In summary, the centrifuge study provides not only valuable mechanistic insights but also a practical framework for design. By integrating considerations of tunnel stiffness, depth, position, and interaction thresholds, engineers can reduce excavation-induced risks and enhance structural resilience. These recommendations serve as a bridge between experimental findings and real-world geotechnical challenges in densely built urban environments.

Conclusion

1. 1.

   Employing centrifuge testing and Particle Image Velocimetry (PIV) technology, this study accurately replicates the segmented excavation process in a soft clay layer proximate to an existing tunnel. The results consistently showed that the tunnel provided a shielding effect, reducing both surface settlements and wall displacements compared to the no-tunnel case. The results of the experiment were satisfactory, affirming the precision of the model parameters and the efficacy of the experimentation process.

2. 2.

   Excavating the foundation pit prominently increases soil settlement on the pit’s passive side and uplift on the active side. Depending on the existing tunnels, three distinct excavation surface uplift patterns can occur: hill, trough, and triangle. The existing tunnel acts as a shield, limiting soil movement and consequently reducing settlement and uplift induced by the excavation. The existing tunnels can reduce the required support stiffness and expected settlements of new excavations. Design and analysis should therefore account for the tunnel’s presence: ignoring nearby tunnels could lead to overprediction of wall deflections and settlements, while including them could improve prediction accuracy and enable more economical support designs.

3. 3.

   The shielding efficacy of the existing tunnel notably fluctuates, depending on its relative position and stiffness during the foundation pit excavation. This effect diminishes as the distance between the soil and the tunnel increases, signaling a limit to its effectiveness. A tunnel with greater rigidity offers more pronounced shielding to the surrounding soil.
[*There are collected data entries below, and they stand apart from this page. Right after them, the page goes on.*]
(** [Create]: the next id is given to the task, and the task enters the
    map, the list of its status and the list of all ids. *)
Definition Create (r : TaskRepository) (t : Task) : TaskRepository * Task :=
  let counter' := GoInt.add (counter r) 1 in
  let t := {| ID := counter'; Title := Title t; Status := Status t |} in
  ({| tasksByID := <[ID t := t]> (tasksByID r);
      tasksByStatus :=
        <[Status t := default [] (tasksByStatus r !! Status t) ++ [ID t]]>
          (tasksByStatus r);
      allTasksIDs := allTasksIDs r ++ [ID t];
      counter := counter' |}, t).

(** The slice expression [s[low:high]]: the runtime checks
    [0 <= low <= high <= cap(s)] and panics otherwise.  [GetAll] caps
    [high] at [len(s)], which is within the capacity, so the length
    stands for the capacity here. *)
Definition slice_expr (s : list Z) (low high : Z) : option (list Z) :=
  if decide (0 <= low /\ low <= high /\ high <= Z.of_nat (length s))%Z
  then Some (take (Z.to_nat (high - low)) (drop (Z.to_nat low) s))
  else None.

(** The id list [GetAll] pages over: [r.tasksByStatus[statusFilter]] when a
    filter is given, else [r.allTasksIDs]. *)
Definition selectIDs (r : TaskRepository) (statusFilter : string) : list Z :=
  if decide (statusFilter <> EmptyString)
  then default [] (tasksByStatus r !! statusFilter)
  else allTasksIDs r.

(** [GetAll].  The [Debug] calls go to the logger of the context; they
    return normally and have no part in the result.  A missing key of
    [tasksByStatus] gives the nil slice, a missing id of [tasksByID]
    the nil pointer ([None]). *)
Definition GetAll (r : TaskRepository) (statusFilter : string)
  (limit offset : Z) : result (list (option Task)) :=
  let taskIDs := selectIDs r statusFilter in
  if decide (Z.of_nat (length taskIDs) <= offset)%Z then Ok []
  else
    let end_ := GoInt.add offset limit in
    let end_ :=
      if decide (Z.of_nat (length taskIDs) < end_)%Z
      then Z.of_nat (length taskIDs) else end_ in
    match slice_expr taskIDs offset end_ with
    | None => Panicked "slice bounds out of range"
    | Some paginateIDs => Ok (map (fun id => tasksByID r !! id) paginateIDs)
    end.

End Repository.

(** ** Package service *)

Module Service.
Import Repository.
Under rigid tunnel conditions, the maximum soil settlement point is more distant from the retaining wall, and the settlement curve is smoother and more stable than in flexible tunnels.

4. 4.

   Throughout the foundation pit excavation, pronounced lateral shifts in the retaining wall towards the excavated surface are observable, intensifying as excavation deepens, and causing the peak deformation point to migrate downward. The manifestation of shielding effects varies with the tunnel’s relative positions, unfolding in sequence. Remarkably, tunnels on the active side showcase a deferred shielding response, leading to unique retaining wall deformations under diverse tunnel conditions. If the existing tunnel is on the passive side of the excavation pit, an arch shape is formed in the retaining wall; if on the passive side, a “bow” shape is evident.

5. 5.

   During the excavation of the foundation pit, the existing tunnel is subjected to deformation and displacement, both demonstrating a continual increase. Specifically, the tunnel on the passive side mainly experiences horizontal expansion and vertical compression. The horizontal diameter expands by approximately 12%, while the vertical diameter contracts about 14%. In essence, the shielding effect implies that the slight deformations and displacements of a structure with higher rigidity and non-uniformity, such as the existing tunnel, are more significant than the pronounced deformations and displacements of a softer, uniform structure like soil. The more marked the contrast in rigidity between these structures, the more noticeable the shielding effect is. Overall, the quantitative results provided here can guide engineers in adjusting excavation support parameters and predictive models when working in soft clay with adjacent tunnels.